Coronavirus: Investors Brace for an Economic Blow
Emad Mostaque, Founder / CEO, Symmitree
Feb 4, 2020 Wealthy investors and family offices may have to brace themselves for a severe correction in global trade, travel and consumption as China’s Coronavirus outbreak reaches epidemic proportions.
The World Health Organization recently classified the virus as a global health emergency, as the number of verified inflections crossed 11,374 and the number of fatalities crossed 259 worldwide. Several countries, including Italy and the United States, have issued travel warnings against going to China, while Russia has effectively shut its southern border with the nation.
Meanwhile, China has implemented an unprecedented shutdown of several cities and industrial hubs. Google, Tesla and Disney have temporarily suspended operations in the country, according to reports by the BBC and the Verge. Economists now expect this to have a chilling effect on China’s industrial production and consumption, which could have a knock-on effect on global financial markets. China may have already lost two percentage points of GDP growth and $60 billion in the current quarter as a direct result of the outbreak, according to CNN. These figures are starting to worry foriegn investors.
“Between meetings Davos last week and with epidemiologist friends this week I now have enough information on the coronarvirus outbreak to be seriously concerned,” said London-based Emad Mostaque, the CEO of fintech startup Symmitree and a former hedge fund investment officer.

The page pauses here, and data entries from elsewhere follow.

Lemma NullLogger_prints_nothing_witness :
  (forall s', probe (pool_silent, world0) = Returned tt s' ->
              Printf_formats (trace (snd s')) = Printf_formats (trace world0))
  /\ (forall s', Close (pool_silent, world0) = Returned tt s' ->
                 Printf_formats (trace (snd s'))
                 = Printf_formats (trace world0))
  /\ (forall r s', Next nil_conn (pool_silent, world0) = Returned r s' ->
                   Printf_formats (trace (snd s'))
                   = Printf_formats (trace world0))
  /\ (forall r s', ExNext nil_conn (pool_silent, world0) = Returned r s' ->
                   Printf_formats (trace (snd s'))
                   = Printf_formats (trace world0))
  /\ (forall c s', Return c (pool_silent, world0) = Returned tt s' ->
                   Printf_formats (trace (snd s'))
                   = Printf_formats (trace world0)).
Proof.
  apply (NullLogger_prints_nothing nil_conn pool_silent world0); reflexivity.
Defined.

Lemma New_logger_default_witness :
  exists s,
    New (opts_of first_failing 3) world0 = inr (Returned tt s)
    /\ (forall lg,
           PoolOptions.Logger (opts_of first_failing 3) = Some lg ->
           log (fst s) = lg)
    /\ (PoolOptions.Logger (opts_of first_failing 3) = None ->
        log (fst s) = stdOutLogger)
    /\ (PoolOptions.Logger (opts_of first_failing 3) = Some NullLogger ->
        Printf_formats (trace (snd s)) = Printf_formats (trace world0))
    /\ (PoolOptions.Logger (opts_of first_failing 3) = None ->
        exists lines : list string,
          Printf_formats (trace (snd s))
          = Printf_formats (trace world0)
              ++ ("[DEBUG] - creating connection pool with %d connections"%string
                    :: "[DEBUG] - probing connection pool"%string
                    :: lines)).
Proof.
  eexists. split; [vm_compute; reflexivity |].
  apply (New_logger_default (opts_of first_failing 3) world0).
  vm_compute. reflexivity.
Defined.
(** The first value of the stream.  A descent takes at most two calls for
    a byte read, so this fuel is never used up. *)
Definition read_value (data : string) : result json :=
  scan_value (S (2 * String.length data)) data.

(** *** Storing a value in the struct *)

(** The fields of [UploadSession] that have a key, in declaration order. *)
Inductive Field :=
| FId | FType | FCreateAt | FUserId | FChannelId | FFilename | FFileSize
| FFileOffset.

Definition field_name (f : Field) : string :=
  match f with
  | FId => "id"
  | FType => "type"
  | FCreateAt => "create_at"
  | FUserId => "user_id"
  | FChannelId => "channel_id"
  | FFilename => "filename"
  | FFileSize => "file_size"
  | FFileOffset => "file_offset"
  end.

Definition struct_fields : list Field :=
  [FId; FType; FCreateAt; FUserId; FChannelId; FFilename; FFileSize;
   FFileOffset].

(** The case-insensitive match of a key [t] with an ASCII field name [s]
    ([equalFoldRight], which the two cheaper variants chosen for names
    without [k] and [s] agree with): letters match in either case, and
    the Kelvin sign and the long s match [k] and [s]. *)
Fixpoint equalFold (s t : string) : bool :=
  match s with
  | EmptyString =>
    match t with
    | EmptyString => true
    | _ => false
    end
  | String sb s' =>
    match t with
    | EmptyString => false
    | String tb t' =>
      if byte tb <? Utf8.RuneSelf then
        if Ascii.eqb sb tb then equalFold s' t'
        else
          let sbUpper := N.land (byte sb) 0xDF in
          if (65 <=? sbUpper) && (sbUpper <=? 90)
             && (sbUpper =? N.land (byte tb) 0xDF)
          then equalFold s' t'
          else false
      else
        let '(tr, size) := Utf8.DecodeRune t in
        if ((Ascii.eqb sb "s" || Ascii.eqb sb "S") && (tr =? 0x17F))
           || ((Ascii.eqb sb "k" || Ascii.eqb sb "K") && (tr =? 0x212A))
        then equalFold s' (drop size t)
        else false
    end
  end.

(** The field a key selects: the one of that exact name, else the first
    that matches without regard to case. *)
Definition find_field (key : string) : option Field :=
  match find (fun f => String.eqb (field_name f) key) struct_fields with
  | Some f => Some f
  | None => find (fun f => equalFold (field_name f) key) struct_fields
  end.

(** [strconv.ParseInt(s, 10, 64)]. *)
Definition ParseInt64 (s : string) : option Z :=
  let '(neg, ds) :=
    match s with
    | String c t =>
      if Ascii.eqb c "+" then (false, t)
      else if Ascii.eqb c "-" then (true, t)
      else (false, s)
    | EmptyString => (false, s)
    end in
  match ds with
  | EmptyString => None
  | _ =>
    match NilEmpty.uint_of_string ds with
    | None => None
    | Some d =>
      let z := if neg then (- Z.of_uint d)%Z else Z.of_uint d in
      if ((- 2 ^ 63 <=? z) && (z <? 2 ^ 63))%Z then Some z else None
    end
  end.

(** [literalStore] and the type errors of [d.object] and [d.array] for a
    destination of kind string: the flag is an [UnmarshalTypeError], after
    which decoding goes on; [null] leaves the field as it is. *)
Definition store_string (set : string -> UploadSession -> UploadSession)
    (v : json) (us : UploadSession) : UploadSession * bool :=
  match v with
  | JString s => (set s us, false)
  | JNull => (us, false)
  | _ => (us, true)
  end.

(** The same for a destination of kind int64. *)
Definition store_int64 (set : Z -> UploadSession -> UploadSession)
    (v : json) (us : UploadSession) : UploadSession * bool :=
  match v with
  | JNumber lit =>
    match ParseInt64 lit with
    | Some z => (set z us, false)
    | None => (us, true)
    end
  | JNull => (us, false)
  | _ => (us, true)
  end.

Definition store (f : Field) : json -> UploadSession -> UploadSession * bool :=
  match f with
  | FId => store_string set_Id
  | FType => store_string set_Type
  | FCreateAt => store_int64 set_CreateAt
  | FUserId => store_string set_UserId
  | FChannelId => store_string set_ChannelId
  | FFilename => store_string set_Filename
  | FFileSize => store_int64 set_FileSize
  | FFileOffset => store_int64 set_FileOffset
  end.

(** [d.object] into the struct: the members in order, a key that selects
    no field passed over, the first type error kept while the rest is
    still stored. *)
Fixpoint object_into (members : list (string * json)) (us : UploadSession)
    : UploadSession * bool :=
  match members with
  | [] => (us, false)
  | (key, v) :: rest =>
    let '(us1, e1) :=
      match find_field key with
      | Some f => store f v us
      | None => (us, false)
      end in
    let '(us2, e2) := object_into rest us1 in
    (us2, e1 || e2)
  end.

(** [Decode(&us)] for [us UploadSession]: the struct as decoding leaves it
    and whether an error is returned. *)
Definition Decode (data : string) (us : UploadSession)
    : UploadSession * bool :=
  match read_value data with
  | Ok (JObject m) _ => object_into m us
  | Ok JNull _ => (us, false)
  | Ok _ _ => (us, true)
  | _ => (us, true)
  end.

(** An element of a [[]*UploadSession]. *)
Definition element (v : json) : option UploadSession * bool :=
  match v with
  | JNull => (None, false)
  | JObject m => let '(us, e) := object_into m zero_session in (Some us, e)
  | _ => (None, true)
  end.

Fixpoint elements (l : list json) : list (option UploadSession) * bool :=
  match l with
  | [] => ([], false)
  | v :: l' =>
    let '(p, e1) := element v in
    let '(ps, e2) := elements l' in
    (p :: ps, e1 || e2)
  end.

(** [Decode(&uss)] for [var uss []*UploadSession], which is nil ([None])
    before the call. *)
Definition DecodeList (data : string)
    : option (list (option UploadSession)) * bool :=
  match read_value data with
  | Ok (JArray l) _ => let '(ps, e) := elements l in (Some ps, e)
  | Ok JNull _ => (None, false)
  | Ok _ _ => (None, true)
  | _ => (None, true)
  end.

End Json.

(** ** Serialization of sessions *)

(** [func (us *UploadSession) ToJson() string]. *)
Definition ToJson (us : UploadSession) : string := Json.Marshal us.

(** [func UploadSessionsToJson(uss []*UploadSession) string]. *)
Definition UploadSessionsToJson (uss : option (list (option UploadSession)))
    : string :=
  Json.MarshalList uss.

(** [func UploadSessionsFromJson(data io.Reader) []*UploadSession]. *)
Definition UploadSessionsFromJson (data : string)
    : option (list (option UploadSession)) :=
  let '(uss, err) := Json.DecodeList data in
  if err then None else uss.

(** [func UploadSessionFromJson(data io.Reader) *UploadSession]. *)
Definition UploadSessionFromJson (data : string) : option UploadSession :=
  let '(us, err) := Json.Decode data zero_session in
  if err then None else Some us.

(** ** Notions the properties are stated with *)

Import Utf8 Json.

(** The runes [DecodeRune] assembles from two, three and four bytes. *)
Definition rune2 (c0 c1 : ascii) : N :=
  N.lor (N.shiftl (N.land (byte c0) 0x1F) 6) (N.land (byte c1) 0x3F).

Definition rune3 (c0 c1 c2 : ascii) : N :=
  N.lor (N.lor (N.shiftl (N.land (byte c0) 0x0F) 12)
               (N.shiftl (N.land (byte c1) 0x3F) 6))
        (N.land (byte c2) 0x3F).

Definition rune4 (c0 c1 c2 c3 : ascii) : N :=
  N.lor (N.lor (N.lor (N.shiftl (N.land (byte c0) 0x07) 18)
                      (N.shiftl (N.land (byte c1) 0x3F) 12))
               (N.shiftl (N.land (byte c2) 0x3F) 6))
        (N.land (byte c3) 0x3F).

(** The outcomes of [DecodeRune] at a byte that is not ASCII. *)
Inductive decoded (c0 : ascii) (t : string) : Prop :=
| dec_invalid :
    DecodeRune (String c0 t) = (RuneError, 1%nat) -> decoded c0 t
| dec_2 c1 t' lo hi :
    t = String c1 t' -> first (byte c0) = Some (2%nat, (lo, hi)) ->
    lo <= byte c1 <= hi -> decoded c0 t
| dec_3 c1 c2 t' lo hi :
    t = String c1 (String c2 t') ->
    first (byte c0) = Some (3%nat, (lo, hi)) ->
    lo <= byte c1 <= hi -> is_cont (byte c2) = true -> decoded c0 t
| dec_4 c1 c2 c3 t' lo hi :
    t = String c1 (String c2 (String c3 t')) ->
    first (byte c0) = Some (4%nat, (lo, hi)) ->
    lo <= byte c1 <= hi -> is_cont (byte c2) = true ->
    is_cont (byte c3) = true -> decoded c0 t.

(** The stream after a number: it starts with a byte that cannot go on
    the literal. *)
Definition ends_number (rest : string) : Prop :=
  match rest with
  | EmptyString => True
  | String c _ =>
    is_digit c = false /\ Ascii.eqb c "." = false /\ Ascii.eqb c "e" = false
    /\ Ascii.eqb c "E" = false
  end.

(** What the decoder reads back from an encoded field: its key and its
    value, strings coerced to UTF-8. *)
Definition jvalue_of (v : fvalue) : json :=
  match v with
  | FString s => JString (coerce s)
  | FInt z => JNumber (FormatInt z)
  end.

Definition members_of (fs : list (string * fvalue)) : list (string * json) :=
  map (fun f => (coerce (fst f), jvalue_of (snd f))) fs.

(** A session as it comes back from its encoding: its strings coerced to
    UTF-8, its Path gone. *)
Definition coerce_session (us : UploadSession) : UploadSession :=
  mkUploadSession (coerce (Id us)) (coerce (Type_ us)) (CreateAt us)
    (coerce (UserId us)) (coerce (ChannelId us)) (coerce (Filename us))
    "" (FileSize us) (FileOffset us).

(** The keys of the encoding of a session, in order. *)
Definition keys_of (us : UploadSession) : list string :=
  ["id"; "type"; "create_at"; "user_id"]
  ++ (if String.eqb (ChannelId us) "" then [] else ["channel_id"])
  ++ ["filename"; "file_size"; "file_offset"].

(** The stream after a field value: a comma or the closing brace. *)
Definition ends_value (rest : string) : Prop :=
  exists r, rest = String "," r \/ rest = String "}" r.

(** A string of bytes that are not ASCII has no closing quote. *)
Fixpoint all_high (s : string) : Prop :=
  match s with
  | EmptyString => True
  | String c t => (RuneSelf <= byte c)%N /\ all_high t
  end.

(** The fields of kind string; the others are of kind int64. *)
Definition kind_string (f : Field) : bool :=
  match f with
  | FCreateAt | FFileSize | FFileOffset => false
  | _ => true
  end.

(** The value [v] cannot be stored in the field [f]. *)
Definition type_error (f : Field) (v : json) : bool :=
  match v with
  | JNull => false
  | JString _ => negb (kind_string f)
  | JNumber lit =>
    if kind_string f then true
    else match ParseInt64 lit with
         | Some _ => false
         | None => true
         end
  | _ => true
  end.
(** * n8n-nodes-ping: the polling engine of the Ping and Server Check nodes

    A shallow embedding of the four node implementations of the package

    - [PingTrigger]         nodes/Ping/PingTrigger.node.ts, first class
                            (display name 'Ping Trigger'),
    - [ServerCheckTrigger]  nodes/Ping/PingTrigger.node.ts, second class
                            (display name 'Server Check Trigger'),
    - [Ping]                nodes/Ping/ping.d.ts, second document: the
                            [execute] node with display name 'Ping',
    - [ServerCheck]         the [execute] node with display name
                            'Server Check',

    followed by the properties of the probe, aggregation, debounce and
    trigger logic.

    Modelling conventions.
    - Counters and option values that the engine types as [number] and
      the nodes use as whole numbers (numberOfPings, failureThreshold,
      timeout, consecutiveFailures, millisecond differences of
      [Date.now()]) are [Z]; wrap-around does not exist in JavaScript and
      the loss of precision above 2^53 is not modelled.
    - Measured ping times and latency thresholds are rationals [Q]: the
      arithmetic of the code is carried out exactly, without the rounding
      of IEEE doubles.  The values [Infinity] and [NaN], which the code
      produces on purpose, are kept ([JS.number]).
    - Everything the code obtains from outside (the ping library, the
      network, the URL parser, the clock, the conversion of a number in a
      template literal) is a field of a [World] record, one per poll cycle
      or per input item.
    - [workflowStaticData] is an explicit value threaded through [poll].
    - A thrown exception is the [Throw] case of [Completion]. *)

From Stdlib Require Import ZArith QArith Qround String Ascii List Bool Lia Lqa DecimalString.
From Stdlib Require PrimFloat.
Import ListNotations.
Fixpoint documents (infilenames : list pystr) : list event :=
  match infilenames with
  | [] => []
  | infile :: rest => document infile ++ documents rest
  end.

(** *** The whole run *)

Definition prologue : list event :=
  [(sink a, lit "<?xml version=" ++ dquote :: lit "1.0" ++ dquote
              :: lit " encoding=" ++ dquote :: lit "UTF-8" ++ dquote
              :: lit "?>" ++ [nl]);
   (sink a, lit "<!DOCTYPE ELISA_LRLP_CORPUS SYSTEM " ++ dquote
              :: lit "elisa.lrlp.v1.1.dtd" ++ dquote :: lit ">" ++ [nl]);
   (sink a, lit "<ELISA_LRLP_CORPUS source_language=" ++ dquote
              :: language a ++ dquote :: lit ">" ++ [nl])].

Definition epilogue : list event :=
  [(sink a, lit "</ELISA_LRLP_CORPUS>" ++ [nl])].

(** [main()] after the command line is parsed. [workdir] is the directory
    that [tempfile.mkdtemp] made, whose name the program does not choose.
    The result is everything written, in order; [None] stands for a run that
    an uncaught exception of [os.listdir] ends. The calls of [write] and
    [print] themselves are taken to succeed: a stream whose encoding cannot
    encode a text (a lone surrogate in a name, outside any [try] at lines
    95-110 and 138-139) is a failure of the environment that this function
    does not describe. *)
Definition main (workdir : pystr) : option (list event) :=
  let shown := if debug a then [(Stdout, workdir ++ [nl])] else [] in
  match resolve (infiles a) [] [] with
  | None => None
  | Some (infilenames, warnings) =>
      Some (shown ++ warnings ++ prologue ++ documents infilenames ++ epilogue)
  end.

End Program.

(** * Definitions used to state the properties *)

(** Joining the tokens with the separator gives the string back. *)
Fixpoint join_with (sep : Z) (toks : list pystr) : pystr :=
  match toks with
  | [] => []
  | [t] => t
  | t :: ts => t ++ sep :: join_with sep ts
  end.

(** The files that one path of the command line stands for: nothing for a
    path that does not exist, the path itself for a regular file, and for a
    directory the regular files among its entries, in listing order. *)
Definition contributed (fs : filesystem) (entry : pystr) : list pystr :=
  match fs entry with
  | Missing => []
  | Regular _ => [entry]
  | Directory names => filter (isfile fs) (map (join entry) names)
  | Special => []
  end.

Definition is_missing (fs : filesystem) (entry : pystr) : bool :=
  negb (path_exists fs entry).

(** A path that is missing, a regular file or a directory. *)
Definition resolvable (fs : filesystem) (entry : pystr) : bool :=
  match fs entry with Special => false | _ => true end.

(** Printable ASCII other than the characters that XML output escapes. *)
Definition unreserved (c : Z) : bool :=
  (32 <=? c) && (c <=? 126)
  && negb ((c =? dquote) || (c =? 38) || (c =? 60) || (c =? 62)).

(** The tree of one segment, written out: a [SEGMENT] with one [SOURCE]
    child, its three attributes and its five children. *)
Definition segment_tree (fullid infile : pystr) (ln : nat) (line : pystr)
    (start_char end_char : Z) (md5 : pystr) : element :=
  Element (lit "SEGMENT") [] None
    [Element (lit "SOURCE")
       [(lit "id", fullid ++ lit "." ++ str_int (Z.of_nat ln));
        (lit "start_char", str_int start_char);
        (lit "end_char", str_int end_char)]
       None
       [Element (lit "FULL_ID_SOURCE") [] (Some fullid) [];
        Element (lit "ORIG_SEG_ID") []
          (Some (lit "segment-" ++ str_int (Z.of_nat ln))) [];
        Element (lit "ORIG_FILENAME") [] (Some (basename infile)) [];
        Element (lit "MD5_HASH_SOURCE") [] (Some md5) [];
        Element (lit "ORIG_RAW_SOURCE") [] (Some line) []]].

(** The cursor after one more line: its end, plus two. *)
Definition advance (currstart : Z) (raw : pystr) : Z :=
  currstart + len (strip raw) - 1 + 2.

(** The cursor of a file before its line [k]; it starts at 0. *)
Definition cursor (lines : list pystr) (k : nat) : Z :=
  fold_left advance (firstn k lines) 0.

(** The [SOURCE] child of a segment and its two offsets, as written. *)
Definition source_of (e : element) : option element :=
  match children_of e with
  | [src] => if pystr_eqb (tag_of src) (lit "SOURCE") then Some src else None
  | _ => None
  end.

Definition char_range (e : element) : option (pystr * pystr) :=
  match source_of e with
  | Some src =>
      match get (attrib_of src) (lit "start_char"),
            get (attrib_of src) (lit "end_char") with
      | Some s, Some t => Some (s, t)
      | _, _ => None
      end
  | None => None
  end.

(** The text of the child of a [SOURCE] with a given tag. *)
Fixpoint child_text (kids : list element) (tag : pystr) : option pystr :=
  match kids with
  | [] => None
  | k :: rest =>
      if pystr_eqb (tag_of k) tag then text_of k else child_text rest tag
  end.

Definition source_text (e : element) (tag : pystr) : option pystr :=
  match source_of e with
  | Some src => child_text (children_of src) tag
  | None => None
  end.

Definition lower_hex (c : Z) : bool :=
  ((48 <=? c) && (c <=? 57)) || ((97 <=? c) && (c <=? 102)).

(** The file of the spec's example and its two lines, as the iterator
    yields them. *)
Definition example_file : pystr := lit "eng_NW_abc123_20200101_00000001.txt".
Definition example_lines : list pystr :=
  [lit "Hello" ++ [nl]; lit "World" ++ [nl]].

(** The text of one segment, line by line. *)
Definition segment_text (fullid infile : pystr) (ln : nat) (line : pystr)
    (start_char end_char : Z) (md5 : pystr) : pystr :=
  lit "<SEGMENT>" ++ [nl]
  ++ lit "  <SOURCE id=" ++ [dquote]
  ++ escape_attr (fullid ++ lit "." ++ str_int (Z.of_nat ln)) ++ [dquote]
  ++ lit " start_char=" ++ [dquote] ++ str_int start_char ++ [dquote]
  ++ lit " end_char=" ++ [dquote] ++ str_int end_char ++ [dquote]
  ++ lit ">" ++ [nl]
  ++ lit "    <FULL_ID_SOURCE>" ++ escape_text fullid
  ++ lit "</FULL_ID_SOURCE>" ++ [nl]
  ++ lit "    <ORIG_SEG_ID>segment-" ++ str_int (Z.of_nat ln)
  ++ lit "</ORIG_SEG_ID>" ++ [nl]
  ++ lit "    <ORIG_FILENAME>" ++ escape_text (basename infile)
  ++ lit "</ORIG_FILENAME>" ++ [nl]
  ++ lit "    <MD5_HASH_SOURCE>" ++ md5 ++ lit "</MD5_HASH_SOURCE>" ++ [nl]
  ++ lit "    <ORIG_RAW_SOURCE>" ++ escape_text line
  ++ lit "</ORIG_RAW_SOURCE>" ++ [nl]
  ++ lit "  </SOURCE>" ++ [nl]
  ++ lit "</SEGMENT>" ++ [nl].

(** The text that one input file adds to the output, as a function of the
    direction, of the file's name and of what reading it gives. *)
Definition document_output (direction : pystr) (r : reading)
    (infile : pystr) : pystr :=
  let fullid := nth 0 (split dot (basename infile)) [] in
  let idtoks := split underscore fullid in
  if negb (length idtoks =? 5)%nat then []
  else
    (lit "<DOCUMENT id=" ++ dquote :: fullid ++ dquote :: lit ">" ++ [nl])
    ++ concat (map (fun lv => lit "  <" ++ fst lv ++ lit ">" ++ snd lv
                                ++ lit "</" ++ fst lv ++ lit ">" ++ [nl])
                 (combine fullidfields idtoks))
    ++ (lit "  <DIRECTION>" ++ direction ++ lit "</DIRECTION>" ++ [nl])
    ++ concat (map tostring
                 (fst (process_lines fullid infile 0 0 (yielded r) (raises r))))
    ++ (lit "</DOCUMENT>" ++ [nl]).

(** The text of the whole output, but for what [--debug] adds. *)
Definition corpus_output (language direction : pystr)
    (files : list (pystr * reading)) : pystr :=
  (lit "<?xml version=" ++ dquote :: lit "1.0" ++ dquote
     :: lit " encoding=" ++ dquote :: lit "UTF-8" ++ dquote
     :: lit "?>" ++ [nl])
  ++ (lit "<!DOCTYPE ELISA_LRLP_CORPUS SYSTEM " ++ dquote
        :: lit "elisa.lrlp.v1.1.dtd" ++ dquote :: lit ">" ++ [nl])
  ++ (lit "<ELISA_LRLP_CORPUS source_language=" ++ dquote
        :: language ++ dquote :: lit ">" ++ [nl])
  ++ concat (map (fun fr => document_output direction (snd fr) (fst fr)) files)
  ++ (lit "</ELISA_LRLP_CORPUS>" ++ [nl]).




(** A run with [--debug] and the default output: no input path exists. *)
Definition nothing : filesystem := fun _ => Missing.
Definition debug_args : args :=
  mkArgs true [lit "nope"] None (lit "fromsource") (lit "eng").

(** A file whose name holds an ampersand, with one line. *)
Definition amp_file : pystr := lit "a&b_NW_x_20200101_1.txt".
Definition amp_fs : filesystem :=
  fun p => if pystr_eqb p amp_file
           then Regular (mkReading [lit "x" ++ [nl]] false)
           else Missing.
Definition plain_args : args :=
  mkArgs false [amp_file] None (lit "fromsource") (lit "eng").

(** The file of the spec's example in a directory, beside a subdirectory. *)
Definition example_path : pystr := lit "data/eng_NW_abc123_20200101_00000001.txt".
Definition example_fs : filesystem :=
  fun p =>
    if pystr_eqb p example_path then Regular (mkReading example_lines false)
    else if pystr_eqb p (lit "data") then
      Directory [example_file; lit "sub"]
    else if pystr_eqb p (lit "data/sub") then Directory [lit "deep.txt"]
    else if pystr_eqb p (lit "data/sub/deep.txt") then
      Regular (mkReading [] false)
    else Missing.
Definition example_args : args :=
  mkArgs false [lit "nope"; example_path; lit "data"] None (lit "fromsource")
    (lit "eng").


(** ** Reading the output back

    What an XML parser makes of a serialised text or attribute value: it
    replaces the references that the serialiser writes, turns a raw carriage
    return (with the line feed after it, if any) into a line feed and, in an
    attribute value, raw white space into a space. *)

Definition entity (name : pystr) : Z :=
  if pystr_eqb name (lit "lt") then 60
  else if pystr_eqb name (lit "gt") then 62
  else if pystr_eqb name (lit "amp") then 38
  else if pystr_eqb name (lit "quot") then dquote
  else if pystr_eqb name (lit "#13") then 13
  else if pystr_eqb name (lit "#10") then 10
  else if pystr_eqb name (lit "#9") then 9
  else 0xFFFD.

Definition after_cr (rest : pystr) : pystr :=
  match rest with
  | c :: r => if c =? 10 then r else rest
  | [] => rest
  end.

Fixpoint unescape_from (attr : bool) (pending : option pystr) (fuel : nat)
    (s : pystr) : pystr :=
  match fuel with
  | O => []
  | S fuel' =>
      match s with
      | [] => []
      | c :: rest =>
          match pending with
          | Some name =>
              if c =? 59 then entity name :: unescape_from attr None fuel' rest
              else unescape_from attr (Some (name ++ [c])) fuel' rest
          | None =>
              if c =? 38 then unescape_from attr (Some []) fuel' rest
              else if c =? 13 then
                (if attr then 32 else 10)
                  :: unescape_from attr None fuel' (after_cr rest)
              else if attr && ((c =? 9) || (c =? 10)) then
                32 :: unescape_from attr None fuel' rest
              else c :: unescape_from attr None fuel' rest
          end
      end
  end.

(** The content of a text node, and the value of an attribute, read back. *)
Definition unescape_text (s : pystr) : pystr :=
  unescape_from false None (length s) s.
Definition unescape_attr (s : pystr) : pystr :=
  unescape_from true None (length s) s.

(** The number of code points of the stripped lines, all together. *)
Definition total_len (lines : list pystr) : Z :=
  fold_right (fun raw acc => len (strip raw) + acc) 0 lines.

(** ** Counting the documents in what was written *)

Fixpoint starts_with (prefix s : pystr) : bool :=
  match prefix, s with
  | [], _ => true
  | c :: prefix', d :: s' => (c =? d) && starts_with prefix' s'
  | _ :: _, [] => false
  end.

Definition opens_document (a : args) (e : event) : bool :=
  starts_with (lit "<DOCUMENT ") (snd e) && stream_eqb (fst e) (sink a).

Definition closes_document (a : args) (e : event) : bool :=
  starts_with (lit "</DOCUMENT>") (snd e) && stream_eqb (fst e) (sink a).

Definition valid_name (infile : pystr) : bool :=
  (length (idtoks_of infile) =? 5)%nat.

(** ** prepfile (lines 36-48)

    What [prepfile] returns, as a description of the stream: the file given
    or opened with [open], a [gzip.open] of its name, one of these under a
    [codecs] reader or writer, or no stream at all when it calls
    [sys.exit(1)]. *)

Inductive opened :=
| Builtin (name mode : pystr)
| Gzip (name mode : pystr)
| Reader (inner : opened)
| Writer (inner : opened)
| Exit1 (message : pystr).

(** The argument [fh]: a path, or a file that is already open. *)
Inductive fharg :=
| Path (p : pystr)
| OpenFile (name mode : pystr).

(** [s.endswith(suffix)] and [s.startswith(prefix)] *)
Definition endswith (s suffix : pystr) : bool :=
  starts_with (rev suffix) (rev s).
Definition startswith (s prefix : pystr) : bool := starts_with prefix s.

(** [python2] stands for [sys.version_info[0] == 2]. *)
Definition prepfile (python2 : bool) (fh : fharg) (code : pystr) : opened :=
  let fh :=
    match fh with
    | Path p => Builtin p code
    | OpenFile name mode => Builtin name mode
    end in
  let name := match fh with Builtin n _ => n | _ => [] end in
  let ret :=
    if endswith name (lit ".gz") then
      Gzip name (if endswith code (lit "t") then code else code ++ lit "t")
    else fh in
  if python2 then
    if startswith code (lit "r") then Reader fh
    else if startswith code (lit "w") then Writer fh
    else Exit1 (lit "I didn't understand code " ++ code ++ [nl])
  else ret.

(** Whether a stream decompresses what it reads or compresses what it
    writes. *)
Fixpoint through_gzip (o : opened) : bool :=
  match o with
  | Gzip _ _ => true
  | Reader i | Writer i => through_gzip i
  | Builtin _ _ | Exit1 _ => false
  end.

Mostaque believes the epidemic’s impact could be similar to the economic fallout from the 2003 outbreak of SARS (Severe Acute Respiratory Syndrome). However, Coronavirus has already infected far more people than SARS and the economic impact could be much more severe, according to an estimate by Bloomberg.
China’s contribution to global GDP has jumped from 4% to 17% since the SARS epidemic, which means a lockdown in China will have a broader impact on global investors this time. Meanwhile, the global economy has become more interdependent and stock market valuations are at an all-time high which makes ‘black swan’ events like a viral outbreak more risky for asset prices, according to a research note by Seema Shah, chief strategist at Principal Global Investors,.
“This fits into the category of known unknown,” said Mostaque, when asked if institutional investors could mitigate the risks. “Bonds would be the asset of choice along with gold and simply cash for optionality.”